Molasses is made by boiling sugar cane or sugar beet into a thick, concentrated syrup. It's then added to various foods and drinks such as rye bread, cookies, rum and certain beers. Molasses also supplies several nutrients and might have certain health-protective benefits as well, making it a healthy addition to your diet when consumed in limited amounts.
Molasses: All the Basics
A serving of molasses, which is equal to 1 tablespoon, contains 58 calories and a negligible amount of fat. That same tablespoon also has about 15 grams of carbohydrates, which is mostly sugar. A serving of molasses doesn't contain any protein or dietary fiber.
Vitamin and Mineral Rundown
One tablespoon of molasses delivers 0.94 milligram of iron, a nutrient that helps your body make red blood cells and produce adequate amounts of energy. That amount translates to 12 percent of the 8 milligrams of iron men need daily and 5 percent of the 18 milligrams women need each day. You'll also get 293 milligrams of potassium, which is a mineral that promotes normal heart, muscle and skeletal functions. That's 6 percent of the 4,700 milligrams of potassium adults need each day. A tablespoon of molasses supplies 0.13 milligram of vitamin B-6, which is 10 percent of the 1.3 milligrams adults should have daily. Vitamin B-6 helps break down the protein you eat and helps your body make antibodies that fight off illness.
Molasses and Health Benefits
Molasses contains antioxidants that can fight off illnesses, such as cancer and heart disease, which can occur because of oxidative damage, according to a 2009 article published in the "Journal of the American Dietetic Association." In fact, molasses contains more antioxidants than refined sugar and sugar replacements such as honey, maple syrup, corn syrup and agave nectar.
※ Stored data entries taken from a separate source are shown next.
(** The real numbers have no largest number. *)
#[export] Instance RFloatRange : FloatRange R := {|
  square_overflows := fun _ => false
|}.

(** ** A dense operator

    Modelled from the spec: the structured-operator library is not among the
    source files.  [DenseOperator] realises the operator interface the spec
    describes (root factor, fused inverse quadratic form and log
    determinant, sampling, expand, repeat, arithmetic) for a matrix held
    densely, through its Cholesky factor. *)

Section DenseOperator.

Context {F : Type} {SF : Scalar F}.

Definition to_option {A : Type} (r : result A) : option A :=
  match r with
  | Ok a => Some a
  | Err _ => None
  end.

(** Columns [0 .. j-1] of the Cholesky factor of the matrix [a]. *)
Fixpoint chol_cols (a : nat -> nat -> F) (j : nat) : list (nat -> F) :=
  match j with
  | 0 => []
  | S j' =>
      let cols := chol_cols a j' in
      let dot i := fsum (map (fun c : nat -> F => fmul (c i) (c j')) cols) in
      let pivot := fsqrt (fsub (a j' j') (dot j')) in
      cols ++ [fun i => if i <? j' then fzero
                        else if i =? j' then pivot
                        else fdiv (fsub (a i j') (dot i)) pivot]
  end.

Definition chol (a : nat -> nat -> F) (n i j : nat) : F :=
  nth j (chol_cols a n) (fun _ => fzero) i.

(** Forward substitution: the first [n] entries of the solution of [l y = v]
    for a lower triangular [l]. *)
Fixpoint solve_lower (l : nat -> nat -> F) (v : nat -> F) (n : nat) : list F :=
  match n with
  | 0 => []
  | S n' =>
      let ys := solve_lower l v n' in
      ys ++ [fdiv (fsub (v n')
                     (fsum (map (fun k => fmul (l n' k) (nth k ys fzero)) (seq 0 n'))))
                  (l n' n')]
  end.

(** The matrix at batch index [b] of a tensor of matrices. *)
Definition matrix_at (t : Tensor F) (b : list nat) (i j : nat) : F :=
  entry t (b ++ [i; j]).

(** The Cholesky factor of every matrix of the batch. *)
Definition dense_cholesky (l : Tensor F) : option (Tensor F) :=
  match rev (shape l) with
  | n2 :: n1 :: _ =>
      if n1 =? n2
      then Some (mkTensor (shape l) (fun idx =>
                   let b := removelast (removelast idx) in
                   chol (matrix_at l b) n1
                        (last (removelast idx) 0) (last idx 0)))
      else None
  | _ => None
  end.

Definition dense_logdet (l : Tensor F) : option (Tensor F) :=
  match rev (shape l) with
  | n2 :: n1 :: b =>
      if n1 =? n2
      then Some (mkTensor (rev b) (fun idx =>
                   fmul (fsum (map (fun i => flog (chol (matrix_at l idx) n1 i i))
                                   (seq 0 n1)))
                        (f_of_Z 2)))
      else None
  | _ => None
  end.

Definition dense_inv_quad_logdet (l rhs : Tensor F) : option (Tensor F * Tensor F) :=
  match rev (shape l), rev (shape rhs), dense_logdet l with
  | n2 :: n1 :: b, k :: m :: br, Some ld =>
      if (n1 =? n2) && (m =? n1) && shape_eqb b br
      then Some (mkTensor (rev b) (fun idx =>
                   fsum (map (fun c =>
                           fsum (map (fun y => fmul y y)
                                   (solve_lower (chol (matrix_at l idx) n1)
                                      (fun i => entry rhs (idx ++ [i; c])) n1)))
                           (seq 0 k))),
                 ld)
      else None
  | _, _, _ => None
  end.

(** [torch.matmul] of two (batches of) matrices. *)
Definition dense_matmul (l x : Tensor F) : option (Tensor F) :=
  match rev (shape l), rev (shape x) with
  | m :: n :: bl, k :: m' :: bx =>
      if m =? m'
      then match broadcast_shapes (rev bl) (rev bx) with
           | Some bb =>
               Some (mkTensor (bb ++ [n; k]) (fun idx =>
                  let b := removelast (removelast idx) in
                  let i := last (removelast idx) 0 in
                  let j := last idx 0 in
                  fsum (map (fun c =>
                          fmul (entry l (bindex (rev bl) b ++ [i; c]))
                               (entry x (bindex (rev bx) b ++ [c; j])))
                          (seq 0 m))))
           | None => None
           end
      else None
  | _, _ => None
  end.

(** [num] draws with covariance [l]: the Cholesky factor applied to standard
    normal noise. *)
Definition dense_zero_mean_mvn_samples (l : Tensor F) (num : nat) (noise : Noise F)
    : option (Tensor F) :=
  match rev (shape l), dense_cholesky l with
  | n2 :: n1 :: b, Some root =>
      Some (mkTensor (num :: rev b ++ [n1]) (fun idx =>
              let s := hd 0 idx in
              let bi := removelast (tl idx) in
              let i := last idx 0 in
              fsum (map (fun c => fmul (entry root (bi ++ [i; c]))
                                       (noise (s :: bi ++ [c])))
                        (seq 0 n1))))
  | _, _ => None
  end.

(** The library's [repeat] only tiles batch dimensions. *)
Definition dense_repeat (l : Tensor F) (sizes : list nat) : option (Tensor F) :=
  match rev sizes with
  | 1 :: 1 :: _ :: _ => to_option (trepeat l sizes)
  | _ => None
  end.

#[export] Instance DenseOperator : LazyTensor F (Tensor F) := {|
  lt_shape := shape;
  lt_dense := fun l => l;
  lt_evaluate := fun l => inl l;
  lt_expand := fun l s => to_option (texpand l s);
  lt_repeat := dense_repeat;
  lt_inv_quad_logdet := dense_inv_quad_logdet;
  lt_logdet := dense_logdet;
  lt_root := dense_cholesky;
  lt_matmul := dense_matmul;
  lt_zero_mean_mvn_samples := dense_zero_mean_mvn_samples;
  lt_mul := tscale;
  lt_add := fun a b => to_option (tadd a b);
  lazify := fun t => t
|}.

(** A stand-in for the dense base class, used to evaluate the model on
    concrete inputs: the constructor broadcasts [loc] and the covariance to
    the common batch shape, and [log_prob] is the dense formula.  It is
    meant for positive definite covariances of dense-mode instances: the
    constructor does not factorise the covariance as torch's does, and
    [log_prob] reads the dense covariance only. *)
Definition simple_base_init (mean cov : Tensor F) (validate_args : bool)
    : option (Tensor F * Tensor F * Shape * Shape) :=
  match broadcast_shapes (drop_last1 (shape mean)) (drop_last2 (shape cov)) with
  | Some bs =>
      match texpand mean (bs ++ lastn 1 (shape mean)),
            texpand cov (bs ++ lastn 2 (shape cov)) with
      | Ok loc', Ok cov' => Some (loc', cov', bs, lastn 1 (shape mean))
      | _, _ => None
      end
  | None => None
  end.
Blackstrap molasses in particular also contains high amounts of selenium, a mineral that can help fight cancer, nutrition expert Jonny Bowden notes in his book "The 150 Healthiest Foods on Earth."
Molasses in a Healthy Diet
Adding molasses to baked goods, most notably gingersnap cookies, is one of the most common ways people include molasses in their diets, but it's far from the only one. Use molasses to add a sweet flavor to marinades and stir-fry sauces. Glaze a fresh ham with a brush of molasses or add a small amount of it to homemade salad dressing. Adding molasses to a fruit smoothie, stirring it into your coffee in place of granulated sugar or drizzling it over a serving of low-fat plain yogurt are a few more simple ways to use it.